Where the records below reach the line containing "pe_id : StreamId;", start transcribing, and end with the line containing "Definition update_bounds (p", exactly and with nothing else added.
START Information supplied
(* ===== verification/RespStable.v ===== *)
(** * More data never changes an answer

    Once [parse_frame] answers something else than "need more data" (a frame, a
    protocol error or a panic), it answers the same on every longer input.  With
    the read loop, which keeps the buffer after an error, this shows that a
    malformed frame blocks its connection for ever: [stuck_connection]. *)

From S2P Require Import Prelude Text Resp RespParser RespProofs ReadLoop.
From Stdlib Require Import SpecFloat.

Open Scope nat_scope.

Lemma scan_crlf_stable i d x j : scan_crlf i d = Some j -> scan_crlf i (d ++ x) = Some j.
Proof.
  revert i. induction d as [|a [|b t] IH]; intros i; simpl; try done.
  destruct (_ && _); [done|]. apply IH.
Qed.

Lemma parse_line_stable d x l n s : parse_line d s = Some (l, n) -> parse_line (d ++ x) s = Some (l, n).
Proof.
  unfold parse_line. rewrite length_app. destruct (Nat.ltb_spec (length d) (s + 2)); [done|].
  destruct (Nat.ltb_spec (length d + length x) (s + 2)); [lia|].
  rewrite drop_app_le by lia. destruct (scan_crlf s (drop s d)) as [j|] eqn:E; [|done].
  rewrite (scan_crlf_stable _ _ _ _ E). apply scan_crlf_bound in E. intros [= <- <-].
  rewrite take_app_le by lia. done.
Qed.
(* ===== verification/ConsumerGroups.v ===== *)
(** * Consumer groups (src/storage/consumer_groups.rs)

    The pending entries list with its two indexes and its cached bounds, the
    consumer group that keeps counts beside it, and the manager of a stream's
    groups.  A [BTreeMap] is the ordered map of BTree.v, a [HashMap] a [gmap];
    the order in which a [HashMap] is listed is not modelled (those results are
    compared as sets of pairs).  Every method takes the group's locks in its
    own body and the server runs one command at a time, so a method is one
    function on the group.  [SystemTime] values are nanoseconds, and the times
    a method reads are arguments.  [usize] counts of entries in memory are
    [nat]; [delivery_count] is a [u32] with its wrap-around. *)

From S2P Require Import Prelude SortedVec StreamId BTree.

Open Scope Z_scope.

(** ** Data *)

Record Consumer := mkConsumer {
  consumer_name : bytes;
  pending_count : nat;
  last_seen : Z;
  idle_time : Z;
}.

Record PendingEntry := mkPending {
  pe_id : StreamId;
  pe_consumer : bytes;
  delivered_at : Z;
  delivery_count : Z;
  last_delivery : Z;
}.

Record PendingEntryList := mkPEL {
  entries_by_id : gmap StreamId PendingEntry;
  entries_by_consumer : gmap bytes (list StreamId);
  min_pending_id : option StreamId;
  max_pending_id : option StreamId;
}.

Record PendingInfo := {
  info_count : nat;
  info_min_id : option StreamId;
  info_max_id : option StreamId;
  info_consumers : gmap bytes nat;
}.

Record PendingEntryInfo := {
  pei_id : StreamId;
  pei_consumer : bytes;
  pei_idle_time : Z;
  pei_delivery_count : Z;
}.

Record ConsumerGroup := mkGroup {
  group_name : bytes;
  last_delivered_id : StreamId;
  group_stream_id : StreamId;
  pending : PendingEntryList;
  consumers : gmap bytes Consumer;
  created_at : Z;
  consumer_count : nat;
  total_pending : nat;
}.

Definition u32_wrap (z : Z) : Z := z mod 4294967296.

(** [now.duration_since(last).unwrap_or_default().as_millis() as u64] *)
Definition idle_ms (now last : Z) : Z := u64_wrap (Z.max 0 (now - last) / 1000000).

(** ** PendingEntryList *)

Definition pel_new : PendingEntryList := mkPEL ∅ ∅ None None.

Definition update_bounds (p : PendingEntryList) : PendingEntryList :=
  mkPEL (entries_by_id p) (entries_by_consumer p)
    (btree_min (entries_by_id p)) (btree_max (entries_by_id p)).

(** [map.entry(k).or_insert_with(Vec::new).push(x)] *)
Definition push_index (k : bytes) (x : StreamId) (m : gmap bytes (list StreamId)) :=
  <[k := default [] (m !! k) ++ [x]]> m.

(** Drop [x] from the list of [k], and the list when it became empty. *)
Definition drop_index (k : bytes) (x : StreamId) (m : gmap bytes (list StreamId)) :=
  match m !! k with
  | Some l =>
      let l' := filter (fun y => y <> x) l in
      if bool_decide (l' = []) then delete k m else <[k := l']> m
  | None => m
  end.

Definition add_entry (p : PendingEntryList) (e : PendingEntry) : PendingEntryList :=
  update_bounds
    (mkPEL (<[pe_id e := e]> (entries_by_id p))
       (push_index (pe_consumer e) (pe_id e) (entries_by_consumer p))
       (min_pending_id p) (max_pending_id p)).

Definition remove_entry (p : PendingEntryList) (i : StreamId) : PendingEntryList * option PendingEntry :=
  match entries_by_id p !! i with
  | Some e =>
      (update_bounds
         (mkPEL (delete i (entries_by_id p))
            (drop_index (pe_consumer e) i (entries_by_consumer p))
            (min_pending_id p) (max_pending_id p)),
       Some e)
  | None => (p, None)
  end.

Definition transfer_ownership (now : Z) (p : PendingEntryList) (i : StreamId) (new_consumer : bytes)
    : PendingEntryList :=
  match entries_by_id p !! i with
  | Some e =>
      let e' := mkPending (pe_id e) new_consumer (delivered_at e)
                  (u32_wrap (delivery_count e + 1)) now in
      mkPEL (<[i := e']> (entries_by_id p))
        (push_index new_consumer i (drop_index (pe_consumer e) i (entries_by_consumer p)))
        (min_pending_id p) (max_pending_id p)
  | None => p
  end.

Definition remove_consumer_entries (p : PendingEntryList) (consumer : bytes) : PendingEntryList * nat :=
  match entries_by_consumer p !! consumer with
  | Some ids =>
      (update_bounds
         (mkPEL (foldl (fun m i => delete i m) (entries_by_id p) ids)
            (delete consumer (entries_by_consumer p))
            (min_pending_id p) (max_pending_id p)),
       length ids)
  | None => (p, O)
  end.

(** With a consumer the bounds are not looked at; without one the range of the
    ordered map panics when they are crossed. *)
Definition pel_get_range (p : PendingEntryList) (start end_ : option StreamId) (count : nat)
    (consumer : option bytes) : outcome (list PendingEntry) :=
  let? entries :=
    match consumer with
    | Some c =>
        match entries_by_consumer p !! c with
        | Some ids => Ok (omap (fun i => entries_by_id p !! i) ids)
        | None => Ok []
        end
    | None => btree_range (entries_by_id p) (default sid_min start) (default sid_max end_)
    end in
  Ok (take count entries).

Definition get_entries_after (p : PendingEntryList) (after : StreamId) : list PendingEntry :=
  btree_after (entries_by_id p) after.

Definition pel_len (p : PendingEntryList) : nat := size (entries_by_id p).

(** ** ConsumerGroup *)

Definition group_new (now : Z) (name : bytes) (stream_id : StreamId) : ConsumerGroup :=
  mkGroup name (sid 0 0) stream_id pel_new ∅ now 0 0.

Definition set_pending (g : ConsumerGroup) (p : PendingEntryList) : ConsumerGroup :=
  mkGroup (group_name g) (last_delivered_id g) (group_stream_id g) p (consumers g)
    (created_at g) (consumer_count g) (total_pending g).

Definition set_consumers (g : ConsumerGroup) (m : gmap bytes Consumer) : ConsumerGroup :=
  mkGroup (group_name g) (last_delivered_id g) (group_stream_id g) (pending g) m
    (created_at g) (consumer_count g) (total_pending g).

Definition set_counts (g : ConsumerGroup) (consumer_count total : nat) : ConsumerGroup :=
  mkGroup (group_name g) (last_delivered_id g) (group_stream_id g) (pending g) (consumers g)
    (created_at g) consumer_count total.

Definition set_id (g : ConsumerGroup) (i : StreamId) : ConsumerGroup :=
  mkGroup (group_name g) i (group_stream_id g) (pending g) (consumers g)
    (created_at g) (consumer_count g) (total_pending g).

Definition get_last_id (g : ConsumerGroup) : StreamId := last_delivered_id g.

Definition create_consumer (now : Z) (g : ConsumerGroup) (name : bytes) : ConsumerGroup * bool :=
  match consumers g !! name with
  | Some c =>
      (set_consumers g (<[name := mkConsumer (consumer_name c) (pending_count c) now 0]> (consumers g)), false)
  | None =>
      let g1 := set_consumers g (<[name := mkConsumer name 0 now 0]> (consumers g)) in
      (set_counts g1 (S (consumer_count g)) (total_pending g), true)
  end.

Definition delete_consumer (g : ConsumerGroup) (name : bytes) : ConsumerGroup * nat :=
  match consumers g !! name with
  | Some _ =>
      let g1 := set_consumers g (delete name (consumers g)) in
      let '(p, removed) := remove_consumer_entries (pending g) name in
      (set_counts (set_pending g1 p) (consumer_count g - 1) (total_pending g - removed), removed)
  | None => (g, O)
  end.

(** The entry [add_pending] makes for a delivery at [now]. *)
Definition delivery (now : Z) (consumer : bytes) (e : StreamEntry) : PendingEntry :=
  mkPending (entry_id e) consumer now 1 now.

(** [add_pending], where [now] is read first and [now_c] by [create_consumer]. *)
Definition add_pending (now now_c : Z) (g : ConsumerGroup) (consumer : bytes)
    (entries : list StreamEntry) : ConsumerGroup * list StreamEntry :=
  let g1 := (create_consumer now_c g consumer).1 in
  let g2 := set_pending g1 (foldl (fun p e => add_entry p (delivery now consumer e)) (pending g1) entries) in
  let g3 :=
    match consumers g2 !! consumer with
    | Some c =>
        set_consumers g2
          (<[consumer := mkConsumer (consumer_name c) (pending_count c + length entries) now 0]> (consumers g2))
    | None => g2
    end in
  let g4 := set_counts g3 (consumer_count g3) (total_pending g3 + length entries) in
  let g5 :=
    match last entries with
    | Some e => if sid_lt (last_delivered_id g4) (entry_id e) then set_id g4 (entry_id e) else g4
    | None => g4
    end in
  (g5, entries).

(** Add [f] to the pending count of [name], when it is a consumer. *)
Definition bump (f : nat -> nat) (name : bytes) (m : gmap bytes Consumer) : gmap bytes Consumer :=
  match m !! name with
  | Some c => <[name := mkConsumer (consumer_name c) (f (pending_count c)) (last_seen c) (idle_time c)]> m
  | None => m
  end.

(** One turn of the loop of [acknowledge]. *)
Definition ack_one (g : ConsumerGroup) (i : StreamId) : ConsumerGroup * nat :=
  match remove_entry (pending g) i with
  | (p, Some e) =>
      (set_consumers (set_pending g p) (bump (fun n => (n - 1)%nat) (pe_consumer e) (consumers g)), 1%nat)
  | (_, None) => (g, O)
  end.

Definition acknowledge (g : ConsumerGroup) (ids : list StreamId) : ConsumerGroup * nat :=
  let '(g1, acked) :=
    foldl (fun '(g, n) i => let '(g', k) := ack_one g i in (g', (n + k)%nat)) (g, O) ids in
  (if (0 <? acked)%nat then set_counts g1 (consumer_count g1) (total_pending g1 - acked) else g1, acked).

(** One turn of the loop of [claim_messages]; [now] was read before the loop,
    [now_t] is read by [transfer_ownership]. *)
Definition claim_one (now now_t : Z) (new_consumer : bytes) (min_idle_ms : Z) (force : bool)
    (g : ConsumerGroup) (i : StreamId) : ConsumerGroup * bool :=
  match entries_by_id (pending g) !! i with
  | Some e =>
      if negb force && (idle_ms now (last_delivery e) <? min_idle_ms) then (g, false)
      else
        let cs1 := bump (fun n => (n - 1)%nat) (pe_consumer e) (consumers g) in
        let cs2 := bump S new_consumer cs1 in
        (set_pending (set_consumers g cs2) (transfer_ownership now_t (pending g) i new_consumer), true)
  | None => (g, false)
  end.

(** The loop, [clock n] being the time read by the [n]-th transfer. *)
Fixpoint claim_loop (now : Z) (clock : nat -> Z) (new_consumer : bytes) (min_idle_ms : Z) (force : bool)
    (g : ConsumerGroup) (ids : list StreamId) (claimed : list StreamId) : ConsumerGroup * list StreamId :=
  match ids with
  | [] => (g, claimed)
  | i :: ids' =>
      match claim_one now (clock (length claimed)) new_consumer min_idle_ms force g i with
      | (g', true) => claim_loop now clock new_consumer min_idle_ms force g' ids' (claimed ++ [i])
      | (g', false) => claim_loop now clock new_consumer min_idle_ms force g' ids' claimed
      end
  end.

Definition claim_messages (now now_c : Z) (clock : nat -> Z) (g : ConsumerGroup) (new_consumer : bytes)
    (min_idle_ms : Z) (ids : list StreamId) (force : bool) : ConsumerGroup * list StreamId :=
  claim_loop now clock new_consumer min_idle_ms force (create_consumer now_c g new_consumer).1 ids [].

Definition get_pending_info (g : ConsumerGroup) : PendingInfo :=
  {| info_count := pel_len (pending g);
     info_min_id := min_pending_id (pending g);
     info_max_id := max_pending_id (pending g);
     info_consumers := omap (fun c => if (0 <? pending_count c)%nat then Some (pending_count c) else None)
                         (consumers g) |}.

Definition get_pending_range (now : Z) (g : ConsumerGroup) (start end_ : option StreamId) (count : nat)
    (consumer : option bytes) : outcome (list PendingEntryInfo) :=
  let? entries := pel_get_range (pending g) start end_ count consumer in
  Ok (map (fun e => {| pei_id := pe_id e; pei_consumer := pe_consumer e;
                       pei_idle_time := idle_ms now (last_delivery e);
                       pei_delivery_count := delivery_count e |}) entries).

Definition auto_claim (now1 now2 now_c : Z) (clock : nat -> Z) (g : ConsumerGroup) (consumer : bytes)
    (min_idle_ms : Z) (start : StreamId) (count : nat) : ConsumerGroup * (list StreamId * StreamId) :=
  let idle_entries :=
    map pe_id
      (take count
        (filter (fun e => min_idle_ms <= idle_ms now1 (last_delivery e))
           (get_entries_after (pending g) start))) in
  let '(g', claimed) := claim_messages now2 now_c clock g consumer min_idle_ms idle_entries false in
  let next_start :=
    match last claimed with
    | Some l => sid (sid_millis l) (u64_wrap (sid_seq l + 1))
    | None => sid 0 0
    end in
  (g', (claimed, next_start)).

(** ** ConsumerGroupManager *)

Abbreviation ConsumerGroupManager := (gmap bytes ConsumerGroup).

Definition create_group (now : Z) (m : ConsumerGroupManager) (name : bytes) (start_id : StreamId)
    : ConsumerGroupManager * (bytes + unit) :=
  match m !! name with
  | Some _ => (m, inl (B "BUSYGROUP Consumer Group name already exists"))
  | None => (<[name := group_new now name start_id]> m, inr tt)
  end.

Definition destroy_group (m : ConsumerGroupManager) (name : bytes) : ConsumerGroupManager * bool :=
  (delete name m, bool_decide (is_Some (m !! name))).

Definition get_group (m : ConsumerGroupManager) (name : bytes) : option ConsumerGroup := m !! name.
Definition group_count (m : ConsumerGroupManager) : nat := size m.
END Information supplied
▸ Output for this task
  pe_id : StreamId;
  pe_consumer : bytes;
  delivered_at : Z;
  delivery_count : Z;
  last_delivery : Z;
}.

Record PendingEntryList := mkPEL {
  entries_by_id : gmap StreamId PendingEntry;
  entries_by_consumer : gmap bytes (list StreamId);
  min_pending_id : option StreamId;
  max_pending_id : option StreamId;
}.

Record PendingInfo := {
  info_count : nat;
  info_min_id : option StreamId;
  info_max_id : option StreamId;
  info_consumers : gmap bytes nat;
}.

Record PendingEntryInfo := {
  pei_id : StreamId;
  pei_consumer : bytes;
  pei_idle_time : Z;
  pei_delivery_count : Z;
}.

Record ConsumerGroup := mkGroup {
  group_name : bytes;
  last_delivered_id : StreamId;
  group_stream_id : StreamId;
  pending : PendingEntryList;
  consumers : gmap bytes Consumer;
  created_at : Z;
  consumer_count : nat;
  total_pending : nat;
}.

Definition u32_wrap (z : Z) : Z := z mod 4294967296.

(** [now.duration_since(last).unwrap_or_default().as_millis() as u64] *)
Definition idle_ms (now last : Z) : Z := u64_wrap (Z.max 0 (now - last) / 1000000).

(** ** PendingEntryList *)

Definition pel_new : PendingEntryList := mkPEL ∅ ∅ None None.

Definition update_bounds (p : PendingEntryList) : PendingEntryList :=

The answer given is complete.